| ACTION ITEM |
Word for word, restate the lines from the start of the data below through the line containing "submitted w2' = sub2".

---- DATA SECTION

(** X17 at an unreachable server and the payload of the movie Foo, whose
    [ProviderIds] hold TMDB 100: the pass finds that identifier, and the
    call of the module and the handler's guarded call both return what the
    pass found. *)
Lemma webhook_fallback_after_absent_enhancement_witness :
  exists webhook_metadata w',
    _extract_metadata_from_webhook (JObj movie_foo) = Ok webhook_metadata /\
    dict_get webhook_metadata "tmdb_id" = JStr "100" /\
    enhance_webhook_metadata join_base remote_down (JStr "M1") JNull
      (JObj movie_foo) world_configured
    = (Ok (if any_values webhook_metadata then webhook_metadata
           else default_metadata), w') /\
    guarded_enhance join_base remote_down (JStr "M1") JNull (JObj movie_foo)
      world_configured
    = (Ok match _extract_metadata_from_webhook (JObj movie_foo) with
          | Ok found => if any_values found then found else default_metadata
          | Raise _ => default_metadata
          end, w').
Proof.
  pose (e := __init__ (Some "http://emby:8096") (Some "k")).
  pose (run := enhance_metadata join_base remote_down (JStr "M1") JNull
                 (ObjState e (Io [] 0))).
  destruct (webhook_fallback_after_absent_enhancement join_base remote_down
              (JStr "M1") JNull (JObj movie_foo) world_configured e
              default_metadata run.2 eq_refl eq_refl eq_refl)
    as [Hpass Hguarded].
  destruct (Hpass {[ "Tmdb" := JStr "100" ]} eq_refl)
    as (webhook_metadata & Hex & Hres & Hrun).
  exists webhook_metadata. eexists. split; [exact Hex|].
  split; [exact (Hres TMDB)|]. split; [exact Hrun|exact Hguarded].
Defined.

(** C9 at the title Foo. *)
Lemma movie_and_first_episode_share_key_witness :
  exists sub1 w1' sub2 w2',
    handle join_base remote_down (Some (JObj movie_foo)) world_unconfigured
      = (Ok tt, w1') /\
    submitted w1' = sub1 :: submitted world_unconfigured /\
    handle join_base remote_down (Some (JObj episode_foo)) world_unconfigured
      = (Ok tt, w2') /\
    submitted w2' = sub2 :: submitted world_unconfigured /\
    sub_unique_key sub1 = "webhook-search-Foo-S1-E1" /\
    sub_unique_key sub2 = "webhook-search-Foo-S1-E1" /\
    mediaType (sub_task sub1) = "movie" /\
    mediaType (sub_task sub2) = "tv_series" /\
    year (sub_task sub1) = JInt 2020 /\
    year (sub_task sub2) = JInt 1999.
Proof.
  apply (movie_and_first_episode_share_key join_base remote_down "Foo"
           movie_foo movie_foo_item {[ "Tmdb" := JStr "100" ]}
           episode_foo episode_foo_item ∅
           world_unconfigured world_unconfigured).
  all: try (vm_compute; reflexivity).
  discriminate.
Defined.

(** C10 at the identifier map that holds an empty string, a zero and the
    number 7 under the three spellings of TMDB, in an API response and in a
    webhook payload: the first two spellings are skipped and both
    extractions leave the string of 7. *)
Lemma extraction_coerces_present_values_witness :
  let ids : pydict :=
    <["Tmdb" := JStr ""]> (<["TheMovieDb" := JInt 0]> {[ "TMDB" := JInt 7 ]}) in
  let item : pydict := {[ "ProviderIds" := JObj ids ]} in
  let payload : pydict := {[ "Item" := JObj item ]} in
  (exists d,
     _extract_metadata_ids (JObj item) = Ok d /\
     forall kind,
       coerced_from ids (aliases kind) (dict_get d (enhanced_key kind)) /\
       dict_get d (enhanced_key kind) <> JStr "") /\
  (exists d,
     _extract_metadata_from_webhook (JObj payload) = Ok d /\
     forall kind,
       coerced_from ids (aliases kind) (dict_get d (enhanced_key kind)) /\
       dict_get d (enhanced_key kind) <> JStr "") /\
  present (dict_get ids "Tmdb") = false /\
  present (dict_get ids "TheMovieDb") = false /\
  _extract_metadata_ids (JObj item)
    = Ok (<["tmdb_id" := JStr "7"]> default_metadata) /\
  _extract_metadata_from_webhook (JObj payload)
    = Ok (<["tmdb_id" := JStr "7"]> default_metadata).
Proof.
  intros ids item payload.
  pose proof extraction_coerces_present_values as (Hapi & Hweb & Hskip & _).
  split; [|split; [|split; [|split; [|split]]]].
  - apply (Hapi item ids). reflexivity.
  - apply (Hweb payload ids). reflexivity.
  - apply Hskip. right. right. left. reflexivity.
  - apply Hskip. right. right. right. reflexivity.
  - reflexivity.
  - reflexivity.
Defined.

(** * The further properties at sample states *)

(** A fresh enabled enhancer creates its client at the first call. *)
Lemma get_session_reuses_client_witness :
  exists s',
    _get_session enhancer_fresh = (Ok (Some (Client false)), s') /\
    _get_session s' = (Ok (Some (Client false)), s') /\
    clients (net s') = 1%nat.
Proof.
  destruct (proj2 (get_session_reuses_client enhancer_fresh) eq_refl)
    as (s' & Hrun & _ & Hagain & _ & _ & _ & Hclients).
  exists s'. split; [exact Hrun|]. split; [exact Hagain|exact Hclients].
Defined.

(** The administrator [u2] is chosen over the first user [u1]. *)
Lemma administrator_is_preferred_witness :
  exists s',
    _get_user_id join_base remote_up enhancer_fresh = (Ok (JStr "u2"), s') /\
    requests (net s') = ["http://emby:8096/emby/Users?api_key=k"] /\
    user_id (self s') = JStr "u2".
Proof.
  apply (administrator_is_preferred join_base remote_up enhancer_fresh
           sample_user_list eq_refl eq_refl eq_refl).
  repeat constructor; vm_compute; eauto.
Defined.

(** With [u2] cached, the item [M1] is fetched with one request. *)
Lemma fetch_with_cached_user_witness :
  exists s',
    _fetch_item_metadata join_base remote_up (JStr "M1") enhancer_with_user
      = (Ok (Some (<["tmdb_id" := JStr "100"]> default_metadata)), s') /\
    requests (net s') =
      [ "http://emby:8096/emby/Users/u2/Items/M1?api_key=k";
        "http://emby:8096/emby/Users?api_key=k" ].
Proof.
  destruct (fetch_with_cached_user join_base remote_up (JStr "M1")
              enhancer_with_user eq_refl eq_refl)
    as (r & s' & Hrun & Hreq & _ & Hr & _).
  exists s'. split; [|rewrite Hreq; vm_compute; reflexivity].
  rewrite Hrun, Hr. reflexivity.
Defined.

(** With [u2] cached, the series [S1] and the unknown episode [E9]: the
    series is asked first, and its TMDB identifier is the result. *)
Lemma enhance_metadata_asks_series_then_item_witness :
  exists d s',
    enhance_metadata join_base remote_up (JStr "E9") (JStr "S1")
      enhancer_with_user = (Ok d, s') /\
    requests (net s') =
      [ "http://emby:8096/emby/Users/u2/Items/E9?api_key=k";
        "http://emby:8096/emby/Users/u2/Items/S1?api_key=k";
        "http://emby:8096/emby/Users?api_key=k" ] /\
    dict_get d "tmdb_id" = JStr "55".
Proof.
  destruct (enhance_metadata_asks_series_then_item join_base remote_up
              (JStr "E9") (JStr "S1") enhancer_with_user eq_refl eq_refl)
    as (d & s' & Hrun & Hreq & _ & Hkeys).
  exists d, s'. split; [exact Hrun|].
  split; [rewrite Hreq; vm_compute; reflexivity|].
  rewrite (Hkeys "tmdb_id"). vm_compute. reflexivity.
Defined.

(** The task of the movie Foo, delivered to an unconfigured process. *)
Lemma dispatched_task_is_well_formed_witness :
  exists sub,
    submitted (handle join_base remote_down (Some (JObj movie_foo))
                 world_unconfigured).2 = [sub] /\
    mediaType (sub_task sub) = "movie" /\
    season (sub_task sub) = JInt 1 /\
    searchKeyword (sub_task sub) = JStr "Foo" /\
    forall kind, task_id kind (sub_task sub) <> Some "".
Proof.
  eexists. split; [vm_compute; reflexivity|].
  split; [reflexivity|]. split; [reflexivity|]. split; [reflexivity|].
  match goal with |- forall kind, task_id kind (sub_task ?s) <> _ =>
    assert (Hsub : submitted (handle join_base remote_down
                                (Some (JObj movie_foo)) world_unconfigured).2
                   = s :: submitted world_unconfigured)
      by (vm_compute; reflexivity)
  end.
  destruct (dispatched_task_is_well_formed join_base remote_down
              (Some (JObj movie_foo)) world_unconfigured _ Hsub)
    as (payload & item & _ & _ & _ & _ & _ & _ & _ & Hids).
  exact Hids.
Defined.

(** The movie with the spelling [Imdb], which the handler itself does not
    read, delivered while the server cannot be reached: the task carries the
    identifier found under that spelling. *)
Lemma identity_without_the_api_witness :
  exists sub,
    submitted (handle join_base remote_down (Some (JObj movie_imdb_spelling))
                 world_configured).2 = [sub] /\
    task_id IMDb (sub_task sub) = Some "tt1".
Proof.
  assert (Hdown : never_200 remote_down) by (intros log url body H; discriminate H).
  eexists. split; [vm_compute; reflexivity|].
  match goal with |- task_id IMDb (sub_task ?s) = _ =>
    assert (Hsub : submitted (handle join_base remote_down
                                (Some (JObj movie_imdb_spelling))
                                world_configured).2
                   = s :: submitted world_configured)
      by (vm_compute; reflexivity)
  end.
  assert (Hitem : movie_imdb_spelling !! "Item" = Some (JObj imdb_spelling_item))
    by (vm_compute; reflexivity).
  rewrite (identity_without_the_api join_base remote_down movie_imdb_spelling
             imdb_spelling_item {[ "Imdb" := JStr "tt1" ]} world_configured _
             (or_introl Hdown) Hitem eq_refl Hsub IMDb).
  vm_compute. reflexivity.
Defined.

(** Closing the enhancer that has cached [u2]: the next fetch creates a
    second client and asks for the item only. *)
Lemma close_keeps_the_acting_user_witness :
  exists s1 r s2,
    close enhancer_with_user = (Ok tt, s1) /\
    user_id (self s1) = JStr "u2" /\
    _fetch_item_metadata join_base remote_up (JStr "M1") s1 = (Ok r, s2) /\
    clients (net s2) = 2%nat /\
    length (requests (net s2)) = 2%nat.
Proof.
  destruct (close_keeps_the_acting_user join_base remote_up enhancer_with_user
              (JStr "M1"))
    as (s1 & Hrun & _ & Huid & _ & _ & _ & _ & Hnext).
  destruct (Hnext eq_refl eq_refl) as (r & s2 & Hfetch & Hreq & _ & Hcl & _).
  exists s1, r, s2. split; [exact Hrun|]. split; [exact Huid|].
  split; [exact Hfetch|]. split; [exact Hcl|]. by rewrite Hreq.
Defined.

(** The TMDB identifier is tried first and fails, the Douban identifier is
    tried next and leads to danmaku; no other identifier and no title is
    asked for. *)
Lemma identifiers_are_tried_in_priority_order_witness :
  check_anime_has_danmaku sample_anime_rows sample_episode_rows
    sample_crud_check sample_fs_path sample_is_file
    (JStr "Foo") (JInt 1) (JInt 1) (Some sample_metadata) []
  = (Ok true,
     [ SelectEpisodes (JInt 7) (JInt 1);
       SelectAnime "Douban" (JStr "2");
       SelectAnime "TMDB" (JStr "1") ]).
Proof.
  rewrite (proj1 (identifiers_are_tried_in_priority_order sample_anime_rows
                    sample_episode_rows sample_crud_check sample_fs_path
                    sample_is_file (JStr "Foo") (JInt 1) (JInt 1)
                    sample_metadata [] eq_refl)).
  reflexivity.
Defined.

(** The one episode of the anime 7 has comments and its file is there. *)
Lemma danmaku_is_read_from_the_rows_witness :
  exists answer,
    danmaku_by_id sample_episode_rows sample_fs_path sample_is_file
      (JInt 7) (JInt 1) = Ok answer /\
    truthy answer = true.
Proof.
  destruct (proj1 (danmaku_is_read_from_the_rows sample_episode_rows
                     sample_fs_path sample_is_file (JInt 7) (JInt 1))
              [EpisodeRow (Some 12) (Some "/danmaku/7/1.xml")] eq_refl)
    as (answer & Hrun & Hanswer).
  { repeat constructor; cbn; eauto. }
  exists answer. split; [exact Hrun|]. rewrite Hanswer. reflexivity.
Defined.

--------

| ANSWER FOR THIS EXERCISE |
(** X17 at an unreachable server and the payload of the movie Foo, whose
    [ProviderIds] hold TMDB 100: the pass finds that identifier, and the
    call of the module and the handler's guarded call both return what the
    pass found. *)
Lemma webhook_fallback_after_absent_enhancement_witness :
  exists webhook_metadata w',
    _extract_metadata_from_webhook (JObj movie_foo) = Ok webhook_metadata /\
    dict_get webhook_metadata "tmdb_id" = JStr "100" /\
    enhance_webhook_metadata join_base remote_down (JStr "M1") JNull
      (JObj movie_foo) world_configured
    = (Ok (if any_values webhook_metadata then webhook_metadata
           else default_metadata), w') /\
    guarded_enhance join_base remote_down (JStr "M1") JNull (JObj movie_foo)
      world_configured
    = (Ok match _extract_metadata_from_webhook (JObj movie_foo) with
          | Ok found => if any_values found then found else default_metadata
          | Raise _ => default_metadata
          end, w').
Proof.
  pose (e := __init__ (Some "http://emby:8096") (Some "k")).
  pose (run := enhance_metadata join_base remote_down (JStr "M1") JNull
                 (ObjState e (Io [] 0))).
  destruct (webhook_fallback_after_absent_enhancement join_base remote_down
              (JStr "M1") JNull (JObj movie_foo) world_configured e
              default_metadata run.2 eq_refl eq_refl eq_refl)
    as [Hpass Hguarded].
  destruct (Hpass {[ "Tmdb" := JStr "100" ]} eq_refl)
    as (webhook_metadata & Hex & Hres & Hrun).
  exists webhook_metadata. eexists. split; [exact Hex|].
  split; [exact (Hres TMDB)|]. split; [exact Hrun|exact Hguarded].
Defined.

(** C9 at the title Foo. *)
Lemma movie_and_first_episode_share_key_witness :
  exists sub1 w1' sub2 w2',
    handle join_base remote_down (Some (JObj movie_foo)) world_unconfigured
      = (Ok tt, w1') /\
    submitted w1' = sub1 :: submitted world_unconfigured /\
    handle join_base remote_down (Some (JObj episode_foo)) world_unconfigured
      = (Ok tt, w2') /\
    submitted w2' = sub2 :: submitted world_unconfigured /\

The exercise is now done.